Nel complesso di una vicenda magmatica, tra perizie e controperizie, una delle certezze del giudice è che l’attività produttiva dell’Ilva, che “ha provocato e provoca danni ambientali e sanitari inaccettabili”, è caratterizzata dalla “piena illiceità penale”. L’acciaio, che fino a oggi ha dato lavoro a oltre 5000 mila operai nella sola città pugliese, è “frutto dell’attività in tale (illecito) modo posta in essere dal Siderurgico” e di conseguenza costituisce il prodotto “dei reati contestati e quindi cosa pertinente agli stessi”. Una sorta di estensione del reato che prolunga il sequestro dall’azienda all’acciaio. Come se l’inquinamento prodotto avesse “infettato” l’accaiaio.
L’Ilva ha continuato “imperterrita nella criminosa produzione dell’acciaio, nella vendita di questi prodotti assicurandosi lauti profitti non curante delle disposizioni dell’autorità giudiziaria e in violazione di tutti i provvedimenti giurisdizionali sopraindicati (i decreti di sequestro, ndr).

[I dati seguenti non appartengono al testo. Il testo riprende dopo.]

Lemma apply_remove s at_ doc from w :
  state_ok s →
  ∃ s', apply_m5 s at_ (ContentRemove doc from w) = Done s' ∧ step_ok s s' (ContentRemove doc from w).
Proof.
  intros Hs. cbn [apply_m5]. unfold arrangements_with_content. fold (content_list s doc).
  destruct (remove_range_ok _ from w (proj1 (lists_ok s doc Hs))) as (c & -> & Hc & Hv). cbn.
  eexists. split; [reflexivity|].
  eapply step_of; [cbn; unfold remove_at; rewrite <- Hv; reflexivity|reflexivity|].
  eapply step_content; [done|done| |done|done].
  intros a. rewrite Hv, elem_of_app. intros [H|H].
  - rewrite <- (take_drop (N.to_nat (from - 1)) (vmap _)). apply elem_of_app. by left.
  - rewrite <- (take_drop (N.to_nat (from - 1) + N.to_nat w) (vmap _)). apply elem_of_app. by right.
Qed.

Lemma apply_reorder s at_ doc cuts :
  state_ok s →
  ∃ s', apply_m5 s at_ (ContentReorder doc cuts) = Done s' ∧ step_ok s s' (ContentReorder doc cuts).
Proof.
  intros Hs. cbn [apply_m5]. unfold arrangements_with_content. fold (content_list s doc).
  destruct (reorder_tile _ cuts (proj1 (lists_ok s doc Hs))) as (c & -> & Hc & Hv). cbn.
  eexists. split; [reflexivity|].
  eapply step_of; [cbn; rewrite <- Hv; reflexivity|reflexivity|].
  eapply step_content; [done|done| |done|done].
  intros a. by rewrite Hv, tile_perm.
Qed.

Lemma Run_new_seat lk :
  Run_new lk 1 = if admits_start lk then Ok (MkRun lk 1) else Err NotAnElementPosition.
Proof. unfold Run_new. rewrite nat_is_zero_eqb. cbn. by destruct (admits_start lk). Qed.

Lemma addrs_seat lk : addrs (MkRun lk 1) = [lk].
Proof. transitivity [addr_shift lk 0%N]; [reflexivity|by rewrite addr_shift_0]. Qed.

Lemma apply_seat s at_ doc lk :
  state_ok s →
  ∃ s', apply_m5 s at_ (LinkSeat doc lk) = Done s' ∧ step_ok s s' (LinkSeat doc lk).
Proof.
  intros Hs. cbn [apply_m5]. rewrite Run_new_seat. unfold arrangements_with_link.
  fold (link_list s doc). destruct (admits_start lk) eqn:Ha.
  - destruct (append_ok (link_list s doc) (MkRun lk 1) (proj2 (lists_ok s doc Hs)))
      as (l & -> & Hl & Hv); [by apply sample_seat_ok|]. cbn.
    eexists. split; [reflexivity|]. rewrite addrs_seat in Hv.
    eapply step_of; [cbn; rewrite Ha, <- Hv; reflexivity|reflexivity|]. by eapply step_link.
  - cbn. eexists. split; [reflexivity|].
    eapply step_of; [cbn; rewrite Ha; reflexivity|done|]. by apply step_same.
Qed.

Lemma apply_snapshot s at_ source new :
  state_ok s →
  ∃ s', apply_m5 s at_ (VersionSnapshot source new) = Done s' ∧ step_ok s s' (VersionSnapshot source new).
Proof.
  intros Hs. cbn [apply_m5]. pose proof (proj1 (lists_ok s source Hs)) as Hc.
  rewrite (nonemptyb_runs_flat _ Hc). case_bool_decide as He.
  - eexists. split; [reflexivity|].
    eapply (step_of _ _ _ _ nothing); [cbn; rewrite decide_True by done; reflexivity|intros d; cbn; by case_decide|]. by apply step_same.
  - destruct (provenance_append_ok _ new _ (so_provenance _ Hs) (rl_ok _ Hc)) as (p & es & E & _).
    rewrite E. cbn. eexists. split; [reflexivity|].
    eapply step_of; [cbn; rewrite decide_False by done; reflexivity|reflexivity|]. by apply step_share.
Qed.

Lemma apply_shot s at_ doc runs terms draft :
  state_ok s → runs_ok runs →
  ∃ s', apply_m5 s at_ (ShotPlace doc runs terms draft) = Done s' ∧
    step_ok s s' (ShotPlace doc runs terms draft).
Proof.
  intros Hs Hr. cbn [apply_m5]. unfold arrangements_with_content. fold (content_list s doc).
  destruct (splice_in_ok _ 1 runs (proj1 (lists_ok s doc Hs)) Hr) as (c & -> & Hc & Hv).
  cbn [mbind outcome_bind]. destruct runs as [|r runs]; cbn [nonemptyb negb].
  - eexists. split; [reflexivity|].
    eapply (step_of _ _ _ _ nothing); [reflexivity|intros d; cbn; by case_decide|].
    match goal with |- _ ∧ docs_eq (docs_of ?s2) _ ∧ _ => destruct (step_same s s2) as (H1 & H2 & H3) end;
      [done|done|done|].
    split_and!; [done| |done]. etransitivity; [exact H2|].
    split; intros d; cbn; [|done]. rewrite flat_nil, insert_at_nil.
    by rewrite (upd_same (λ d, vmap (content_list s d))).
  - destruct (provenance_append_ok _ doc (r :: runs) (so_provenance _ Hs) Hr) as (p & es & E & _).
    rewrite E. cbn [mbind outcome_bind]. eexists. split; [reflexivity|].
    eapply (step_of _ _ _ _ (only doc (flat (r :: runs))));
      [cbn; unfold insert_at; rewrite <- Hv; reflexivity|done|].
    by eapply step_place.
Qed.

(** The fold: total on well-formed input, a step of the abstract machine, the
    invariants and R's history kept. *)
Lemma apply_m5_ok s at_ r :
  state_ok s → rec_ok r → ∃ s', apply_m5 s at_ r = Done s' ∧ step_ok s s' r.
Proof.
  intros Hs Hr. destruct r; [by apply apply_place|by apply apply_remove|by apply apply_reorder
    |by apply apply_seat|by apply apply_snapshot|by apply apply_shot|].
  eexists. split; [reflexivity|]. eapply step_of; [reflexivity|done|]. by apply step_same.
Qed.

(** ** What the records say about the metadata fields *)

(** Whether a record changes [doc]'s content arrangement. *)
Definition touches (r : M5Rec) (doc : Address) : bool :=
  match r with
  | ContentPlace d _ _ | ContentRemove d _ _ | ContentReorder d _ | ShotPlace d _ _ _
  | VersionSnapshot _ d => bool_decide (d = doc)
  | LinkSeat _ _ | DraftBaseRec _ _ _ _ _ => false
  end.

(** What a minting record leaves its member holding. *)
Definition minted (m : Docs) (r : M5Rec) (doc : Address) : option (list Address) :=
  match r with
  | ShotPlace d runs _ _ => if decide (d = doc) then Some (insert_at 1 (flat runs) (d_content m d)) else None
  | VersionSnapshot source d => if decide (d = doc) then Some (d_content m source) else None
  | _ => None
  end.

Definition count (l : list Address) : Nat := N.of_nat (length l).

Questa riflessione giuridica – il gip cita alcune sentenze di Cassazione in ordine alla confiscabilità – motiva quindi il sequestro preventivo “del prodotto finito e/o semilavorato” dell’Ilva nelle relative aree di stoccaggio e “destinato alla vendita ovvero al trasferimento in altri stabilimenti del gruppo”. L’Ilva quindi, a questo punto, non può vendere nessuno dei prodotti lavorati: anche perché in qualche modo commetterebbe una vera e propria ricettazione.
Il nuovo provvedimento, che ha scatenato la decisione del gruppo di chiudere lo stabilimento definita dalla Fiom “una rappresaglia“, è stato eseguito in giornata dai militari della Guardia di Finanza di Taranto, che hanno consegnato i beni ai custodi-amministratori degli impianti dell’area a caldo. Con questo provvedimento e con gli altri successivi all’Ilva veniva escluso “radicalmente – osserva il gip – qualsiasi facoltà d’uso mirata all’attività produttiva”, l’uso poteva essere autorizzato “solo a finalità di risanamento”. Ma così non è stato.
Sono dodici le persone indagate in questa nuova tranche di inchiesta. E tra queste per la prima volta compaiono il presidente dell’Ilva, Bruno Ferrante, protagonista di un lungo braccio di ferro con l’autorità giudiziaria, e l’attuale direttore dello stabilimento tarantino, Adolfo Buffo. Gli altri protagonisti finiti nel registro degli indagati sono Emilio Riva, i due figli Nicola e Fabio, l’ex direttore Luigi Capogrosso, l’ex dirigente Girolamo Archinà e i dirigenti Marco Andelmi, Angelo Cavallo, Ivan Dimaggio, Salvatore De Felice e Salvatore D’Alò. Per i tre Riva, Capogrosso e Archinà c’è l’ipotesi di reato di associazione a delinquere finalizzata ad eludere problemi nelle autorizzazioni per l’esercizio dell’attività produttiva. Per Ferrante e Buffo c’è l’accusa di non aver osservato i provvedimenti dell’autorità giudiziaria e, sempre in concorso con gli altri, di aver omesso di attuare tutte le procedure per evitare sversamenti o emissioni nocive nell’aria e nei terreni. “Nessun dubbio – conclude il giudice nelle undici pagine del decreto di sequestro – che lasciare nella disponibilità degli indagati il prodotto finito o semilavorato del siderurgico per la sua successiva monetizzazione ovvero l’impiego in altri stabilimenti del gruppo, costituisca un incentivo a proseguire nell’attività criminosa che invece occorre bloccare”. Da Genova i sindacati fanno sapere che senza l’acciaio avvelenato di Taranto lo stabilimento, con oltre 1760 operai, ha quattro giorni di autonomia. L’interno comparto siderurgico invece contempla ben oltre i 36 mila lavoratori.